Опутив руки, стояла Груня перед мужем, и опять какая-то непонятная ей самой сила удерживала ее от возражений.

— Ну, прощай, маленькая плакса! — улыбнулся Обносков и поднял за подбородок лицо жены.

Она отдернула голову назад и нахмурила брови.

— Ах, ты капризница! — шутливо промолвил муж, игриво скользнув двумя пальцами около груди жены, как это делают с ребенком, когда ему говорят: «А вот я тебя забодаю!» — и вышел из комнаты. «Какая она хорошенькая, когда капризничает», — промелькнуло у него в голове, и он готов был снова воротиться к жене, чтобы поцеловать ее, но ему приходилось спешить на службу, а потому это желание и отложилось до более свободного времени.
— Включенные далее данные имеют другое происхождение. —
Lemma ex_new_spec (u : A) (e : B) l0 l1 l : stands u l0 → stands e l1 → minus l0 l1 l → ∃ x, new u e = Ret x ∧ ex_stands x l.
Proof using.
  intros Hu He Hm. unfold new.
  destruct (loop_spec new_step (λ x, ∃ l0 l1, stands (underlying_docset x) l0 ∧ stands (excluding_docset x) l1 ∧ minus l0 l1 l)
    (λ x, TERMINATED - doc (underlying_docset x)) (λ x, ex_stands x l)) with (s := {| underlying_docset := u; excluding_docset := e |})
    as (x & E & Hx); cycle -1; [by exists x|..].
  - clear. intros x (l0 & l1 & Hu & He & Hm). unfold new_step. pose proof (stands_docs _ _ Hu) as H0'. pose proof (stands_docs _ _ He) as H1'.
    rewrite (doc_stands _ _ Hu). destruct (Z.eqb_spec (first l0) TERMINATED) as [Hend|Hne].
    + eexists. split; [done|]. exists l0, l1. split_and!; try done; []. rewrite Hend. intros Hin. apply (docs_bound _ _ H1') in Hin. lia.
    + assert (first l0 < TERMINATED) as Hlt by (pose proof (first_bound _ H0'); lia).
      destruct (is_within_spec _ l1 _ He Hlt) as (e & l1' & b & -> & He' & Hk & Hb). rewrite bind_ret.
      assert (minus l0 l1' l) as Hm' by by eapply minus_move.
      destruct b; simpl negb; cbv iota.
      * destruct (advance_stands _ _ Hu) as (u & Ea & Hu'). cbn [underlying_docset]. rewrite Ea, bind_ret. eexists. split; [done|]. simpl.
        rewrite (doc_stands _ _ Hu'). split; [|pose proof (tail_after l0 H0' Hlt); lia]. exists (tail l0), l1'. split_and!; [done|done|].
        apply minus_skip; [done|apply Hk; [lia|by apply Hb]|done].
      * eexists. split; [done|]. exists l0, l1'. split_and!; try done; []. intros Hin. apply Hk in Hin; [by apply Hb in Hin|lia].
  - by exists l0, l1.
  - clear. intros x (l0 & l1 & Hu & _). rewrite (doc_stands _ _ Hu). apply stands_docs, first_bound in Hu. lia.
  - simpl. rewrite (doc_stands _ _ Hu). apply stands_docs, first_bound in Hu. unfold TERMINATED in *. lia.
Qed.

#[export] Instance Laws_Exclude : DocSetLaws (Exclude A B).
Proof.
  refine (steady_laws ex_stands _ _ _ ex_seek_spec (λ _ _, eq_refl)).
  - by intros x l (l0 & l1 & _ & _ & _ & [? _]).
  - intros x l (l0 & l1 & Hu & _ & Hf & Hm). simpl. rewrite (doc_stands _ _ Hu). symmetry. by apply (minus_first _ l1); [exact (stands_docs _ _ Hu)|..].
  - intros x l (l0 & l1 & Hu & He & Hf & Hm). pose proof (stands_docs _ _ Hu) as H0'. eapply ex_advance_spec; [done|done|].
    split; [apply docs_tail, Hm|]. intros d. rewrite !elem_tail, (minus_first l0 l1), (proj2 Hm d) by (done || apply Hm). tauto.
Defined.

#[export] Instance Ends_Exclude : DocSetEnds (Exclude A B).
Proof. apply steady_ends. Qed.

#[export] Instance Resumes_Exclude : DocSetResumes (Exclude A B).
Proof. apply steady_resumes. Qed.
End Exclusion.

(** ** The simple union *)

Import simple_union.

(** [l] lists the documents of any of the lists of [ls]. *)
Definition joins (ls : list (list Z)) (l : list Z) : Prop := docs_ok l ∧ ∀ d, d ∈ l ↔ Exists (λ l', d ∈ l') ls.

Definition least (m : Z) (ls : list (list Z)) : Z := foldl (λ m l, Z.min m (first l)) m ls.

Lemma least_spec ls m : least m ls ≤ m ∧ Forall (λ l, least m ls ≤ first l) ls ∧ (least m ls = m ∨ Exists (λ l, least m ls = first l) ls).
Proof.
  revert m. induction ls as [|l ls IH]; intros m; cbn [least foldl]; [split; [lia|]; split; [constructor|by left]|].
  destruct (IH (Z.min m (first l))) as (Hm & Ha & He). fold (least (Z.min m (first l)) ls). split; [lia|]. split; [constructor; [lia|done]|].
  destruct He as [->|?]; [|by right; right]. destruct (Z.min_spec m (first l)) as [[_ ->]|[_ ->]]; [by left|by right; left].
Qed.

Lemma joins_first ls l : Forall docs_ok ls → joins ls l → least TERMINATED ls = first l.
Proof.
  intros Hls [Hl Hd]. destruct (least_spec ls TERMINATED) as (Hm & Ha & He). destruct (first_cases l Hl) as [[-> ->]|[Hin Hlt]].
  - destruct He as [?|He]; [done|]. rewrite Exists_exists in He. destruct He as (l' & Hin & E). rewrite Forall_forall in Hls.
    destruct (first_cases l' (Hls l' Hin)) as [[_ E']|[Hin' _]]; [lia|]. exfalso. apply (elem_of_nil (first l')), Hd, Exists_exists. by exists l'.
  - apply Hd, Exists_exists in Hin as (l' & Hl' & Hin). rewrite Forall_forall in Ha, Hls. pose proof (Ha l' Hl'). pose proof (first_min l' _ (Hls l' Hl') Hin).
    destruct He as [E|He]; [lia|]. rewrite Exists_exists in He. destruct He as (l2 & Hl2 & E).
    destruct (first_cases l2 (Hls l2 Hl2)) as [[_ ?]|[Hin2 _]]; [lia|]. assert (first l ≤ first l2); [|lia].
    apply first_min; [done|]. apply Hd, Exists_exists. by exists l2.
Qed.

Lemma joins_from t ls l : joins ls l → joins (map (from t) ls) (from t l).
Proof.
  intros [Hl Hd]. split; [by apply docs_from|]. intros d. rewrite elem_from, Hd, !Exists_exists. split.
  - intros (Ht & l' & Hin & Hd'). exists (from t l'). split; [by apply list_elem_of_fmap_2|by apply elem_from].
  - intros (l' & Hin & Hd'). apply list_elem_of_fmap in Hin as (l2 & -> & Hin). apply elem_from in Hd' as [? ?]. split; [done|]. by exists l2.
Qed.

Lemma joins_below ls l : Forall docs_ok ls → joins ls l → Forall (λ l', first l ≤ first l') ls.
Proof. intros Hls Hj. rewrite <- (joins_first ls l Hls Hj). apply (least_spec ls TERMINATED). Qed.

Lemma docs_froms t ls : Forall docs_ok ls → Forall docs_ok (map (from t) ls).
Proof. intros Hls. apply Forall_map. eapply Forall_impl; [exact Hls|]. intros l. apply docs_from. Qed.

(** What follows the first document, as what is from the next id on. *)
Lemma tail_from l : docs_ok l → from (first l + 1) l = tail l.
Proof.
  intros Hl. apply docs_ext; [by apply docs_from|by apply docs_tail|]. intros d. rewrite elem_from, elem_tail by done. intuition lia.
Qed.

Section Union.
Context {S : Type} `{DocSetLaws S}.
Implicit Types (x : SimpleUnion S).

Definition su_stands x (l : list Z) : Prop := ∃ ls, Forall2 stands (docsets x) ls ∧ joins ls l ∧ su_doc x = first l.

Lemma docsets_docs (ss : list S) ls : Forall2 stands ss ls → Forall docs_ok ls.
Proof using. induction 1; constructor; [by eapply stands_docs|done]. Qed.

Lemma advance_all_spec cur ss ls next : Forall2 stands ss ls → Forall (λ l, cur ≤ first l) ls →
  ∃ ss', advance_all cur ss next = Ret (ss', least next (map (from (cur + 1)) ls)) ∧ Forall2 stands ss' (map (from (cur + 1)) ls).
Proof using.
  intros Hs. revert next. induction Hs as [|s l ss ls Hs Hss IH]; intros next Hc; [by exists []|]. apply Forall_cons in Hc as [Hc Hcs].
  cbn [advance_all]. pose proof (stands_docs _ _ Hs) as Hl.
  assert (∃ s', (if doc s <=? cur then '(s, _) ← advance s; Ret s else Ret s) = Ret s' ∧ stands s' (from (cur + 1) l)) as (s' & -> & Hs').
  { rewrite (doc_stands _ _ Hs). destruct (Z.leb_spec (first l) cur) as [Hle|Hgt].
    - destruct (advance_stands _ _ Hs) as (s' & -> & Hs'). exists s'. split; [done|]. assert (cur = first l) as -> by lia. by rewrite tail_from.
    - exists s. by rewrite from_id by (done || lia). }
  rewrite bind_ret, (doc_stands _ _ Hs'). destruct (IH (Z.min next (first (from (cur + 1) l))) Hcs) as (ss' & -> & Hss'). rewrite bind_ret.
  exists (s' :: ss'). split; [done|by constructor].
Qed.

Lemma seek_docsets_spec t ss ls m : Forall2 stands ss ls → t ≤ TERMINATED →
  ∃ ss', seek_docsets t ss m = Ret (ss', least m (map (from t) ls)) ∧ Forall2 stands ss' (map (from t) ls).
Proof using.
  intros Hs Ht. revert m. induction Hs as [|s l ss ls Hs Hss IH]; intros m; [by exists []|].
  cbn [seek_docsets]. pose proof (stands_docs _ _ Hs) as Hl.
  assert (∃ s', (if doc s <? t then '(s, _) ← seek s t; Ret s else Ret s) = Ret s' ∧ stands s' (from t l)) as (s' & -> & Hs').
  { rewrite (doc_stands _ _ Hs). destruct (Z.ltb_spec (first l) t) as [Hlt|Hge].
    - destruct (seek_stands s l t Hs ltac:(lia)) as (s' & -> & Hs'). by exists s'.
    - exists s. by rewrite from_id by (done || lia). }
  rewrite bind_ret, (doc_stands _ _ Hs').
  assert ((if first (from t l) <? m then first (from t l) else m) = Z.min m (first (from t l))) as ->.
  { destruct (Z.ltb_spec (first (from t l)) m); lia. }
  destruct (IH (Z.min m (first (from t l)))) as (ss' & -> & Hss'). rewrite bind_ret. exists (s' :: ss'). split; [done|by constructor].
Qed.

Lemma su_advance_spec x l : su_stands x l → ∃ x', advance_to_next x = Ret (x', first (tail l)) ∧ su_stands x' (tail l).
Proof using.
  intros (ls & Hs & Hj & Hd). pose proof (docsets_docs _ _ Hs) as Hls. unfold advance_to_next. rewrite Hd.
  destruct (advance_all_spec (first l) (docsets x) ls TERMINATED Hs (joins_below ls l Hls Hj)) as (ss' & -> & Hs'). rewrite bind_ret.
  rewrite <- (tail_from l (proj1 Hj)). pose proof (joins_from (first l + 1) ls l Hj) as Hj'.
  rewrite (joins_first _ _ (docs_froms _ _ Hls) Hj'). eexists. split; [done|]. by exists (map (from (first l + 1)) ls).
Qed.

Lemma su_seek_spec x l t : su_stands x l → first l ≤ t ≤ TERMINATED →
  ∃ x', su_seek x t = Ret (x', first (from t l)) ∧ su_stands x' (from t l).
Proof using.
  intros (ls & Hs & Hj & Hd) Ht. pose proof (docsets_docs _ _ Hs) as Hls. unfold su_seek.
  destruct (seek_docsets_spec t (docsets x) ls TERMINATED Hs ltac:(lia)) as (ss' & -> & Hs'). rewrite bind_ret.
  rewrite (joins_first _ _ (docs_froms _ _ Hls) (joins_from t ls l Hj)). eexists. split; [done|].
  exists (map (from t) ls). split; [done|]. split; [by apply joins_from|done].
Qed.

#[export] Instance Laws_SimpleUnion : DocSetLaws (SimpleUnion S).
Proof.
  refine (steady_laws su_stands _ _ su_advance_spec su_seek_spec (λ _ _, eq_refl)).
  - by intros x l (ls & _ & [? _] & _).
  - by intros x l (ls & _ & _ & ?).
Defined.

#[export] Instance Ends_SimpleUnion : DocSetEnds (SimpleUnion S).
Proof. apply steady_ends. Qed.

#[export] Instance Resumes_SimpleUnion : DocSetResumes (SimpleUnion S).
Proof. apply steady_resumes. Qed.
Груня решительно и быстро отерла слезы и, строптиво швырнув в сторону носовой платок, принялась опять за вышивку. Прошло довольно много времени. Груня продолжала вышивать. Внутреннее волнение замечалось только по излишней быстроте работы; наружность же молодой женщины, похожей на девочку, оставалась невозмутимо спокойною, только лоб морщился более обыкновенного, да изредка закусывались губы, как будто из желания физическою болью подавить мучения нравственной пытки. Наконец в комнату вошла Марья Ивановна.

— Что это вы сегодня все утро вышиваете, — заметила она, качая головой.

— А разве что-нибудь другое нужно сделать? — спросила невозмутимо холодным тоном Груня.

— Да ведь вот прачка белье принесла, ну и пересчитали бы все по записке и уложили бы в комод.

— Хорошо, — произнесла Груня тем же тоном и пошла в другую комнату пересчитывать и прибирать белье.

Через четверть часа туда же явилась и Марья Ивановна.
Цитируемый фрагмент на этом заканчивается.